A film version of Donald Miller’s bestselling book, Blue Like Jazz, hits theaters nationwide April 13 after a tour of pre-screenings and its world premiere at the South by Southwest film festival in Austin, Texas.

Miller's father, who loves jazz music, inspired the title. "I never liked jazz music because jazz music doesn't resolve," Miller writes in his book, published in 2003. "I used to not like God because God didn't resolve. But that was before any of this happened."

In the movie, nineteen-year-old Don (Marshall Allman from True Blood) leaves his Southern Baptist lifestyle in Texas to attend Reed College, an actual university in Portland, Oregon renown for its tough academics and wild student life. Once there, Don untucks his polo from his khakis, stops combing his hair and shoves Christianity into his closet to experience Reed’s free spirited and progressive culture. When he finds out his mom is pregnant from an affair with his youth pastor, he completely abandons his old faith.

But an unlikely Christian girl named Penny (Claire Holt from The Vampire Diaries), a campus “pope” that burns religious books and a Russian atheist classmate keep God on Don’s mind.

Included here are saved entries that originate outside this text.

(* ===== verification/Recirculation.v ===== *)
(** * Recirculation terminates

    A packet that was decapsulated for this host is sent through the program
    again by a tail call.  Every decapsulation removes at least 20 bytes and
    needs at least 34, so the number of passes is bounded by the length of the
    packet, whatever number of tail calls the kernel allows. *)
From S2P Require Import Prelude Words Consts Structs Csum Headers FlowDebug Encap Parsing Icmp Frame SafetyLib Balancer Safety RefKernel.
Open Scope c_scope.

(** ** Equality of runs *)
Section ext.
Context {S R : Type}.

Lemma run_ext (m1 m2 : body S R R) s : m1 s = m2 s → run m1 s = run m2 s.
Proof. unfold run. by intros ->. Qed.

Lemma bind_ext_l {A B} (m1 m2 : body S R A) (k : A → body S R B) s :
  m1 s = m2 s → bind m1 k s = bind m2 k s.
Proof. unfold bind. by intros ->. Qed.

Lemma bind_ext {A B} (m : body S R A) (k1 k2 : A → body S R B) s :
  wpb m (λ _ _, True) (λ a s', k1 a s' = k2 a s') s → bind m k1 s = bind m k2 s.
Proof. unfold wpb, bind. by destruct (m s). Qed.

Lemma bind_ext_next {A B} (m : body S R A) (k1 k2 : A → body S R B) s :
  (∀ a s', m s = Next a s' → k1 a s' = k2 a s') → bind m k1 s = bind m k2 s.
Proof. unfold bind. destruct (m s) eqn:E; auto. Qed.

Lemma call_ext {T} (f1 f2 : func S T) s :
  f1 s = f2 s → @call S R T f1 s = call f2 s.
Proof. unfold call. by intros ->. Qed.

Lemma bind_next {A B} (m : body S R A) (k : A → body S R B) s b s' :
  bind m k s = Next b s' → ∃ a s1, m s = Next a s1 ∧ k a s1 = Next b s'.
Proof. unfold bind. destruct (m s); naive_solver. Qed.
End ext.

Section shrink.
Context {K : Type} `{BpfEnvLaws K} `{BuildConfig}.
Implicit Types (s : xstate K).

(** A successful decapsulation shortens the packet. *)
Definition shrinks (n : Z) (f : func (xstate K) bool) s : Prop :=
  wpf f (λ ok s', ok = true → pkt_len s' = pkt_len s - n) s.

Lemma wp_adjust_head_pop {R} n (QR : R → xstate K → Prop) (QN : bool → _ → Prop) s :
  0 < n → (∀ k, QN true (with_kern k s)) →
  (∀ k, n ≤ pkt_len s →
    QN false (with_pkt (drop (Z.to_nat n) (pkt s)) (with_kern k s))) →
  wpb (xdp_adjust_head n) QR QN s.
Proof.
  intros Hn Herr Hok. unfold wpb, xdp_adjust_head.
  destruct (bpf_xdp_adjust_head n (pkt s) (kern s)) as [[m|] k] eqn:E; [|apply Herr].
  apply adjust_head_pop in E as [Hl ->]; [|done]. by apply Hok.
Qed.

Lemma pkt_len_drop n k s :
  0 < n → n ≤ pkt_len s →
  pkt_len (with_pkt (drop (Z.to_nat n) (pkt s)) (with_kern k s)) = pkt_len s - n.
Proof. unfold pkt_len. simpl. rewrite length_drop. lia. Qed.

Ltac shrink_step :=
  lazymatch goal with
  | |- wpb (xdp_adjust_head _) _ _ _ =>
      apply wp_adjust_head_pop; [fr_bounds|intros ?; cbv beta|intros ? ?; cbv beta]
  | |- _ => xdp_step
  end.
Ltac shrink_steps :=
  repeat shrink_step; [done..|]; intros _;
  rewrite pkt_len_drop by fr_bounds; fr_bounds.

#[local] Hint Resolve keeps_RECORD_GUE_ROUTE : safe.

Lemma shrinks_decap_v4 s : 34 ≤ pkt_len s → shrinks 20 decap_v4 s.
Proof. intros. unfold shrinks, decap_v4. shrink_steps. Qed.
Lemma shrinks_decap_v6 i4 s : 54 ≤ pkt_len s → shrinks 40 (decap_v6 i4) s.
Proof. intros. unfold shrinks, decap_v6. shrink_steps. Qed.
Lemma shrinks_gue_decap_v4 s : 42 ≤ pkt_len s → shrinks 28 gue_decap_v4 s.
Proof. intros. unfold shrinks, gue_decap_v4. shrink_steps. Qed.
Lemma shrinks_gue_decap_v6 i4 s : 62 ≤ pkt_len s → shrinks 48 (gue_decap_v6 i4) s.
Proof. intros. unfold shrinks, gue_decap_v6. shrink_steps. Qed.
End shrink.

(** ** What the tail-call map holds only matters for shorter packets *)
Section agree.
Context {K : Type} `{BpfEnvLaws K} `{BuildConfig}.
Variables sub1 sub2 : Z → option (func (xstate K) Z).
Implicit Types (s : xstate K).

Definition agree_below s : Prop :=
  34 ≤ pkt_len s → ∀ s', pkt_len s' + 20 ≤ pkt_len s →
  recirculate sub1 s' = recirculate sub2 s'.

(** A block after which the packet is at least 20 bytes shorter. *)
Definition drops20 {A} (m : body (xstate K) Z A) s : Prop :=
  wpb m (λ _ _, True) (λ _ s', 34 ≤ pkt_len s ∧ pkt_len s' + 20 ≤ pkt_len s) s.

Lemma decapped_ext (m : body (xstate K) Z Z) (pass : bool) s :
  drops20 m s → agree_below s →
  bind m (λ action, return_if (0 <=? action) action ;;
    return_if pass XDP_PASS ;; call (recirculate sub1)) s =
  bind m (λ action, return_if (0 <=? action) action ;;
    return_if pass XDP_PASS ;; call (recirculate sub2)) s.
Proof.
  intros Hm Ha. apply bind_ext. eapply wpb_mono; [exact Hm|done|].
  intros a s' [Hl Hs']. cbv beta. apply bind_ext. wp_step; [done|].
  apply bind_ext. wp_step; [done|]. apply call_ext, Ha; [done|lia].
Qed.

#[local] Hint Resolve keeps_decrement_ttl : safe.
Lemma fr_call_shrinks {R} n f (QR : R → xstate K → Prop) (QN : bool → _ → Prop) s :
  shrinks n f s → (∀ s', pkt_len s' = pkt_len s - n → QN true s') → (∀ s', QN false s') →
  wpb (call f) QR QN s.
Proof.
  intros Hf H1' H2'. apply wp_call. eapply wpf_mono; [exact Hf|].
  intros [] s'; cbv beta; auto.
Qed.

Ltac drops_step :=
  lazymatch goal with
  | |- wpb (call ?f) _ _ _ =>
      first
        [ eapply fr_call_shrinks; [solve [eauto with safe]|intros ? ?|intros ?]
        | safe_step ]
  | |- _ => xdp_step
  end.
#[local] Hint Resolve shrinks_decap_v4 shrinks_decap_v6 shrinks_gue_decap_v4
  shrinks_gue_decap_v6 : safe.
Ltac drops_steps := unfold drops20; repeat drops_step; try done; try fr_bounds.

Lemma ipip_ext v6 proto pass s :
  proto = IPPROTO_IPIP ∨ proto = IPPROTO_IPV6 → agree_below s →
  process_encaped_ipip_pckt sub1 v6 proto pass s =
  process_encaped_ipip_pckt sub2 v6 proto pass s.
Proof. intros Hp Ha. apply run_ext, decapped_ext; [|done]. drops_steps. Qed.

Lemma gue_ext v6 pass s :
  agree_below s →
  process_encaped_gue_pckt sub1 v6 pass s = process_encaped_gue_pckt sub2 v6 pass s.
Proof. intros Ha. apply run_ext, decapped_ext; [|done]. drops_steps. Qed.

Lemma agree_below_len s s' : pkt_len s' = pkt_len s → agree_below s → agree_below s'.
Proof. unfold agree_below. by intros ->. Qed.

#[local] Hint Resolve keeps_check_decap_dst keeps_process_l3_headers : safe.

Lemma inline_decap_ext v6 proto s :
  agree_below s → inline_decap sub1 v6 proto s = inline_decap sub2 v6 proto s.
Proof.
  intros Ha. unfold inline_decap, when. destruct (_ && _) eqn:Hc; [|done].
  apply bind_ext. xdp_step. destruct r as [action pass].
  apply bind_ext. wp_step; [done|]. apply bind_ext_l, call_ext, ipip_ext.
  - apply andb_true_iff in Hc as [_ Hc]. apply orb_true_iff in Hc. by rewrite !Z.eqb_eq in Hc.
  - by eapply agree_below_len.
Qed.

(** [inline_decap] returns or does nothing. *)
Lemma inline_decap_next v6 proto s u s' :
  inline_decap sub2 v6 proto s = Next u s' → s' = s.
Proof.
  unfold inline_decap, when. destruct (_ && _); [|by intros [= _ <-]].
  intros ([??] & s1 & _ & E)%bind_next. apply bind_next in E as (? & s2 & _ & E).
  by apply bind_next in E as (? & s3 & _ & E).
Qed.

Lemma parse_transport_ext v6 proto s :
  agree_below s → parse_transport sub1 v6 proto s = parse_transport sub2 v6 proto s.
Proof.
  intros Ha. unfold parse_transport. destruct (_ =? _); [done|].
  destruct (_ =? _); [|done]. apply bind_ext. xdp_step.
  apply bind_ext. wp_step; [done|]. apply bind_ext. wp_step.
  unfold when. destruct (_ && _); [|done].
  apply bind_ext. xdp_step. destruct r0 as [action pass].
  apply bind_ext. wp_step; [done|]. apply bind_ext_l, call_ext, gue_ext.
  eapply agree_below_len; [|exact Ha]. congruence.
Qed.

Lemma process_packet_ext off v6 s :
  0 ≤ off → agree_below s →
  process_packet sub1 off v6 s = process_packet sub2 off v6 s.
Proof.
  intros Hoff Ha. apply run_ext. apply bind_ext. xdp_step. apply bind_ext. xdp_step.
  destruct r as [action n]. apply bind_ext. wp_step; [done|]. apply bind_ext. wp_step.
  assert (agree_below s1) as Ha1 by (eapply agree_below_len; [|exact Ha]; congruence).
  cbv zeta. etransitivity; [by apply bind_ext_l, inline_decap_ext|].
  apply bind_ext_next. intros u s2 ->%inline_decap_next.
  by apply bind_ext_l, parse_transport_ext.
Qed.

Lemma balancer_ext s :
  agree_below s → balancer_ingress sub1 s = balancer_ingress sub2 s.
Proof.
  intros Ha. apply run_ext. cbv zeta. apply bind_ext. apply wp_past_end.
  apply bind_ext. wp_step; [done|]. apply bind_ext. unfold load16.
  apply fr_load; [done|fr_bounds|]. intros v.
  repeat (destruct (_ =? _); [by apply call_ext, process_packet_ext|]). done.
Qed.
End agree.

(** With [n] tail calls enough for the length of the packet, more of them make
    no difference. *)
Lemma katran_enough {K} `{BpfEnvLaws K} `{BuildConfig} n k (s : xstate K) :
  pkt_len s < 34 + 20 * Z.of_nat n → katran (n + k) s = katran n s.
Proof.
  revert s. induction n as [|n IH]; intros s Hl; simpl.
  - destruct k; [done|]. simpl. apply balancer_ext. intros ?. lia.
  - apply balancer_ext. intros _ s' Hs'. unfold recirculate. simpl. apply IH. lia.
Qed.

(** C9: recirculation terminates.  A packet shorter than [34 + 20 * n] bytes
    goes through the balancer at most [n] times more: from [n] tail calls on,
    the kernel's limit on their number makes no difference to the verdict or
    to the final state. *)
Theorem recirculation_terminates {K} `{BpfEnvLaws K} `{BuildConfig} n (s : xstate K) :
  pkt_len s < 34 + 20 * Z.of_nat n →
  ∃ r s', ∀ m, (n ≤ m)%nat → katran m s = Some (r, s').
Proof.
  intros Hl. destruct (wpf_elim _ _ _ (safe_katran n s)) as (r & s' & Hrun & _).
  exists r, s'. intros m Hm. rewrite <-Hrun.
  replace m with (n + (m - n))%nat by lia. by apply katran_enough.
Qed.

(** An Ethernet frame with two nested IPIP headers addressed to this host. *)
Definition ipip_header : list Z := v4_hdr [0; 0] 0 1 2 60 IPPROTO_IPIP 0.
Definition nested_frame : list Z :=
  repeat 0 12 ++ le_bytes 2 BE_ETH_P_IP ++ ipip_header ++ ipip_header ++ repeat 0 20.

Lemma recirculation_terminates_witness :
  ∃ r s', ∀ m, (3 ≤ m)%nat →
    @katran refk ref_env cfg_full m (state_with nested_frame empty_ctl [] []) = Some (r, s').
Proof.
  apply (@recirculation_terminates refk ref_env ref_env_laws cfg_full 3). vm_compute. reflexivity.
Defined.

When the credits roll, the viewer likely has more questions than answers, and that’s exactly what Miller and director Steve Taylor want.

“It’s not the normal Christian movie,” Taylor explained at the Mar. 8 New York pre-screening.

Blue Like Jazz: The Movie is the first “Christian” movie South by Southwest has ever premiered. The film eeked by on a $1.25 million budget and wouldn’t have happened at all if not for two dedicated fans from Franklin, Tenn.

Taylor came up with the idea of Blue Like Jazz: The Movie when he was involved with campus ministry at his alma mater, the University of Colorado. His background in singing, songwriting and filmmaking brought experience to the project, but without money the production couldn’t happen. After a year of failed fundraising, Taylor, Miller and their cinematographer Ben Pearson called off the project in Sept. 2010.

“The book that swept the country will not sweep theaters,” Miller blogged.

Then Jonathan Frazier and Zach Prichard set out to raise $125,000 in 30 days on their new website, They raised more than $345,000 by day 30. Filming recommenced.

Like any book/movie combination, there are notable differences. In the book, Miller uses a series of essays to earnestly explore his “nonreligious” return to Jesus after a spell of emptiness and loneliness. As a 31-year-old, he was auditing classes at Reed. “The book is an internal monologue,” Miller said.

The film, however, needed a plot. Miller, Taylor and Pearson wrote the script loosely from Miller’s book and life but also with a few embellishments.

One such embellishment is Don’s mom’s affair. Miller asked his mom what she thought about the twist, and she said she would “take one for the team.” Before a family screening of the movie, Miller thanked her. “You were serious?” she said. “My mom is a very funny woman,” Miller said later, recounting the story.

The film is rated PG-13 for profanity, sexual references and general debauchery. According to Miller, the film is still much toned down from the true Reed scene.

Miller hopes the film will start more conversations about religion and God. And Miller insists, “Don never really stopped believing.”